Just from the details there, I wouldn't have even had to call med control to call that patient. He would not have been transported.


----------



## Medic Tim (Nov 13, 2012)

sneauxpod said:


> So this didnt happen to me, but a friend from work was telling me about this run they went on the other day. Mid-30s Male was struck by a vehicle going 40+ in a residential area. When they got on scene there was already a large crowd gathered and police on scene. They get to the patient and he has severe head, facial and chest trauma and deformity amongst other things. CPR had been administered prior to arrival, pulse had returned and then after another check had stopped so CPR was re-initiated. The PT is severely bleeding and with every compression blood is coming out of his mouth. Additional help is coming hot but they are about 15mins away. There arent enough trained hands on scene to move the patient so everything is being done on scene. Once the second crew arrives the PT is moved to the ALS rig and transported to the hospital. He is pronounced DOA at the hospital. I am not exactly sure what the protocol in my friends area is, but if I was on scene I would have contacted med control and seen if they wanted me to call on scene or continue. What Do you think? Should the PT have been called on scene or did my friend do the right thing?


If you aren't going to load and go with this pt there is no need to ever start. Why couldnt the initial crew load and go? The only things that we can do for these pts are A. Call it or B. Get them to surgery ASAP. Acls will do nothing for this pt.

Was the pt in arrest one ems arrival or arrest in their presence? How far from a trauma center were they?

Blunt trauma arrest = injuries incompatible with life. 

I would have called it there...no olmc needed. 

If it was witnessed I have the option of load and go or bls code for 5 rounds and if no rosc call it. If we are less than 15 to trauma center.


----------



## sneauxpod (Nov 13, 2012)

> Was the pt in arrest one ems arrival or arrest in their presence? How far from a trauma center were they?



He was in arrest on arrival, but there was a confirmed pulse by 2 police officers a minute or two prior to arrival so im guessing either it stopped again or the officers are total idiots. so i guess technically it was witnessed.



> If it was witnessed I have the option of load and go or bls code for 5 rounds and if no rosc call it. If we are less than 15 to trauma center.



Im pretty sure the only als they did was dropped an ET in him. besides that it was all bls. and they were about 15 from lv 1 trauma, im not sure as to why they didnt just load and go though. but im with you, I would have just called on scene.


----------



## NYMedic828 (Nov 13, 2012)

exsanguinating blood loss is incompatible with life.

His injuries are incompatible with life.

His lack of a pulse is incompatible with life.


DOA.


----------



## TransportJockey (Nov 13, 2012)

Would have called it on scene. Blunt trauma arrests are statistically a crap shoot.


----------



## NYMedic828 (Nov 13, 2012)

TransportJockey said:


> Would have called it on scene. Blunt trauma arrests are statistically a crap shoot.



all trauma arrests are arguably a crapshoot.


----------



## TransportJockey (Nov 13, 2012)

NYMedic828 said:


> all trauma arrests are arguably a crapshoot.

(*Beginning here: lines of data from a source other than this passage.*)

Lemma never_bind {A B} (m : M S A) (f : A -> M S B) :
  (forall a, never_returns (f a)) -> never_returns (m ≫= f).
Proof. intros Hf w b w' (a & w1 & _ & E)%bind_run. by apply Hf in E. Qed.
End returns.

Ltac never :=
  repeat lazymatch goal with
  | |- never_returns (fail _) => refine (never_fail _)
  | |- never_returns (_ ≫= _) => refine (never_bind _ _ _); intros ?
  end.

Ltac return_step :=
  lazymatch goal with
  | |- returns _ (_ ≫= _) => refine (returns_bind _ _ _ _ _); [|intros ?]
  | |- returns _ (catch _ _) =>
    refine (returns_catch _ _ _ _ _); [|intros ?; solve [never]]
  | |- returns _ (match ?x with _ => _ end) => destruct x
  | |- returns _ _ => refine (returns_evolves _ _ _)
  end.

(** [errors P m]: every error of [m] satisfies [P]. *)
Definition errors {S A} (P : error -> Prop) (m : M S A) : Prop :=
  forall w e w', m w = (Err e, w') -> P e.

Section errors.
Context {S : Type} (P : error -> Prop).

Lemma errors_ret {A} (a : A) : errors P (mret a : M S A).
Proof. done. Qed.
Lemma errors_now : errors P (now : M S Time).
Proof. intros w e w'. unfold now. by destruct (w_ticks w). Qed.
Lemma errors_fail {A} e : P e -> errors P (fail e : M S A).
Proof. by intros Hp w e' w' [= <- _]. Qed.
Lemma errors_ignore {A} (m : M S A) : errors P (ignore m).
Proof. intros w e w'. unfold ignore. by destruct (m w). Qed.
Lemma errors_attempt {A} (m : M S A) : errors P (attempt m).
Proof. intros w e w'. unfold attempt. by destruct (m w). Qed.
Lemma errors_bind {A B} (m : M S A) (f : A -> M S B) :
  errors P m -> (forall a, errors P (f a)) -> errors P (m ≫= f).
Proof.
  intros Hm Hf w e w' [(e' & E & [= ->])|(a & w1 & _ & E)]%bind_cases; [by eapply Hm|by eapply Hf].
Qed.
Lemma errors_catch {A} (m : M S A) (h : error -> M S A) :
  (forall e, errors P (h e)) -> errors P (catch m h).
Proof. intros Hh w e w' [(a & _ & E)|(e' & w1 & _ & E)]%catch_cases; [done|by eapply Hh]. Qed.
End errors.

Ltac errors_step :=
  lazymatch goal with
  | |- errors _ (mret _) => refine (errors_ret _ _)
  | |- errors _ now => refine (errors_now _)
  | |- errors _ (fail _) => refine (errors_fail _ _ _)
  | |- errors _ (ignore _) => refine (errors_ignore _ _)
  | |- errors _ (attempt _) => refine (errors_attempt _ _)
  | |- errors _ (_ ≫= _) => refine (errors_bind _ _ _ _ _); [|intros ?]
  | |- errors _ (catch _ _) => refine (errors_catch _ _ _ _); intros ?
  | |- errors _ (match ?x with _ => _ end) => destruct x
  | |- errors _ (let _ := _ in _) => cbv zeta
  end.

(** [escapes P s m w]: [m] leaves the states that [P] relates to [s].  Then some part of it
    does, and everything before that part succeeded. *)
Definition escapes {S A} (P : relation S) (s : S) (m : M S A) (w : world S) : Prop :=
  ~ P s (w_state (snd (m w))).

Section escapes.
Context {S : Type} (Q P : relation S) `{!PreOrder Q} (HQP : forall a b, Q a b -> P a b).

Lemma escapes_bind {A B} s (m : M S A) (k : A -> M S B) w :
  evolves Q m -> Q s (w_state w) -> escapes P s (m ≫= k) w ->
  exists a w1, m w = (Ok a, w1) /\ Q s (w_state w1) /\ escapes P s (k a) w1.
Proof.
  intros Hm Hs Hc. specialize (Hm w). unfold escapes, mbind, M_bind in *.
  destruct (m w) as [[a|err] w1]; simpl in *; [exists a, w1; split; [done|split; [by etrans|done]]|].
  destruct Hc. apply HQP. by etrans.
Qed.

Lemma escapes_evolves {A} s (m : M S A) w : evolves Q m -> Q s (w_state w) -> ~ escapes P s m w.
Proof. intros Hm Hs Hc. apply Hc, HQP. etrans; [exact Hs|apply Hm]. Qed.
End escapes.

(** The same without contradiction: where [m] arrives. *)
Section arrives.
Context {S : Type} (Q P : relation S) `{!PreOrder Q} (HQP : forall a b, Q a b -> P a b).

Lemma arrives_evolves {A} s (m : M S A) w :
  evolves Q m -> Q s (w_state w) -> P s (w_state (snd (m w))).
Proof. intros Hm Hs. apply HQP. etrans; [exact Hs|apply Hm]. Qed.

Lemma arrives_bind {A B} s (m : M S A) (k : A -> M S B) w :
  evolves Q m -> Q s (w_state w) ->
  (forall a w1, m w = (Ok a, w1) -> Q s (w_state w1) -> P s (w_state (snd (k a w1)))) ->
  P s (w_state (snd ((m ≫= k) w))).
Proof.
  intros Hm Hs Hk. specialize (Hm w). unfold mbind, M_bind.
  destruct (m w) as [[a|err] w1]; simpl in *; [apply Hk; [done|]|apply HQP]; by etrans.
Qed.
End arrives.

(** [hoare P m Q]: from a state where [P] holds, whatever the faults, [m] ends in a result
    and a state where [Q] holds. *)
Definition hoare {S A} (P : S -> Prop) (m : M S A) (Q : result A -> S -> Prop) : Prop :=
  forall w, P (w_state w) -> Q (fst (m w)) (w_state (snd (m w))).

Section hoare.
Context {S : Type}.

Lemma hoare_ret {A} (P : S -> Prop) (a : A) (Q : result A -> S -> Prop) :
  (forall s, P s -> Q (Ok a) s) -> hoare P (mret a) Q.
Proof. intros HQ w. apply HQ. Qed.

Lemma hoare_fail {A} (P : S -> Prop) e (Q : result A -> S -> Prop) :
  (forall s, P s -> Q (Err e) s) -> hoare P (fail e) Q.
Proof. intros HQ w. apply HQ. Qed.

Lemma hoare_bind {A B} P (Q : A -> S -> Prop) (m : M S A) (f : A -> M S B) R :
  hoare P m (fun r s => match r with Ok a => Q a s | Err e => R (Err e) s end) ->
  (forall a, hoare (Q a) (f a) R) -> hoare P (m ≫= f) R.
Proof.
  intros Hm Hf w HP. specialize (Hm w HP). unfold mbind, M_bind.
  destruct (m w) as [[a|e] w1]; simpl in *; [by apply Hf|done].
Qed.

Lemma hoare_step {A} P (f : S -> result A * S) (Q : result A -> S -> Prop) :
  (forall s, P s -> Q (fst (f s)) (snd (f s))
     /\ forall m, Q (Err (ErrEnv m)) s /\ Q (Err (ErrEnv m)) (snd (f s))) ->
  hoare P (step f) Q.
Proof.
  intros Hf w HP. unfold step, step_with. pose proof (next_fault_state w) as E.
  destruct (next_fault w) as [[|m|m] w1]; simpl in *; rewrite <- E in HP; specialize (Hf _ HP) as [HQ Hm].
  - by destruct (f (w_state w1)).
  - apply Hm.
  - apply Hm.
Qed.

(** Reading: the state stays. *)
Lemma hoare_query {A} P (f : S -> result A) (Q : result A -> S -> Prop) :
  (forall s, P s -> Q (f s) s /\ forall m, Q (Err (ErrEnv m)) s) -> hoare P (query f) Q.
Proof. intros Hf. apply hoare_step. intros s HP. destruct (Hf s HP). by auto. Qed.

Lemma hoare_now P (Q : result Time -> S -> Prop) :
  (forall s t, P s -> Q (Ok t) s) -> hoare P now Q.
Proof. intros HQ w HP. unfold now. by destruct (w_ticks w); apply HQ. Qed.

Lemma hoare_ignore {A} P (m : M S A) (Q : result unit -> S -> Prop) :
  hoare P m (fun _ => Q (Ok tt)) -> hoare P (ignore m) Q.
Proof. intros Hm w HP. specialize (Hm w HP). unfold ignore. by destruct (m w). Qed.

Lemma hoare_attempt {A} P (m : M S A) (Q : result (result A) -> S -> Prop) :
  hoare P m (fun r => Q (Ok r)) -> hoare P (attempt m) Q.
Proof. intros Hm w HP. specialize (Hm w HP). unfold attempt. by destruct (m w). Qed.

Lemma hoare_update P (f : S -> S) (Q : result unit -> S -> Prop) :
  (forall s, P s -> Q (Ok tt) (f s) /\ forall m, Q (Err (ErrEnv m)) s /\ Q (Err (ErrEnv m)) (f s)) ->
  hoare P (update f) Q.
Proof. intros Hf. by apply hoare_step. Qed.

(** A transaction that fails restores the state; its commit may take effect although it
    reports an error. *)
Lemma hoare_transaction {A} P (m : M S A) (Q : result A -> S -> Prop) :
  (forall s, P s -> (forall e, Q (Err e) s)
     /\ hoare (fun s1 => s1 = s) m (fun r s2 =>
          match r with Ok a => Q (Ok a) s2 /\ forall e, Q (Err e) s2 | Err _ => True end)) ->
  hoare P (transaction m) Q.
Proof.
  intros Hm w0 HP. unfold transaction. pose proof (next_fault_state w0) as E0.
  destruct (next_fault w0) as [[|e|e] w]; simpl in *; rewrite <- E0 in HP; destruct (Hm _ HP) as [He Hb]; auto.
  specialize (Hb w eq_refl). destruct (m w) as [[a|e] w1]; simpl in *; [|auto].
  destruct Hb as [Ha Hc]. pose proof (next_fault_state w1) as E1.
  destruct (next_fault w1) as [[|e|e] w2]; simpl in *; rewrite ?E1; auto.
Qed.

Lemma hoare_pre {A} (P P' : S -> Prop) (m : M S A) Q :
  (forall s, P' s -> P s) -> hoare P m Q -> hoare P' m Q.
Proof. intros H Hm w HP. apply Hm, H, HP. Qed.

Lemma hoare_keeps {A} (I : S -> Prop) (m : M S A) : hoare I m (fun _ => I) <-> evolves (keeps I) m.
Proof. done. Qed.
End hoare.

Penetrating has a slightly higher percentage of saves, but yes, it's pretty much a crapshoot all around


----------



## sneauxpod (Nov 13, 2012)

I agree. Best case scenario for traumatic arrest, have it outside the entry doors to a lv 1 trauma ER.


----------



## Farmer2DO (Nov 14, 2012)

sneauxpod said:


> or the officers are total idiots.



I don't know how fair that is, though.  Police aren't paramedics.  I don't know all the laws, and how to do their jobs, and I don't expect them to know how to do mine.  This is more of an evolving attitude over the years from seeing good people do the best they know how to do.  Hell, there are EMTs that I don't trust to do a decent assessment.  When someone non-medical says the patient had a pulse after something like this, I take it with a grain of salt, and realize they probably didn't.



NYMedic828 said:


> all trauma arrests are arguably a crapshoot.



To be fair though, there are a small percentage that have reversible causes (tension pneumothorax, pericardial tamponade) and at least deserve a decent assessment, rather than walking up and saying "Oh, he's a trauma arrest?  He's dead. See ya.", like some of my co-workers are known to do.


----------



## sneauxpod (Nov 14, 2012)

> I don't know how fair that is, though.  Police aren't paramedics.  I don't know all the laws, and how to do their jobs, and I don't expect them to know how to do mine.  This is more of an evolving attitude over the years from seeing good people do the best they know how to do.  Hell, there are EMTs that I don't trust to do a decent assessment.  When someone non-medical says the patient had a pulse after something like this, I take it with a grain of salt, and realize they probably didn't.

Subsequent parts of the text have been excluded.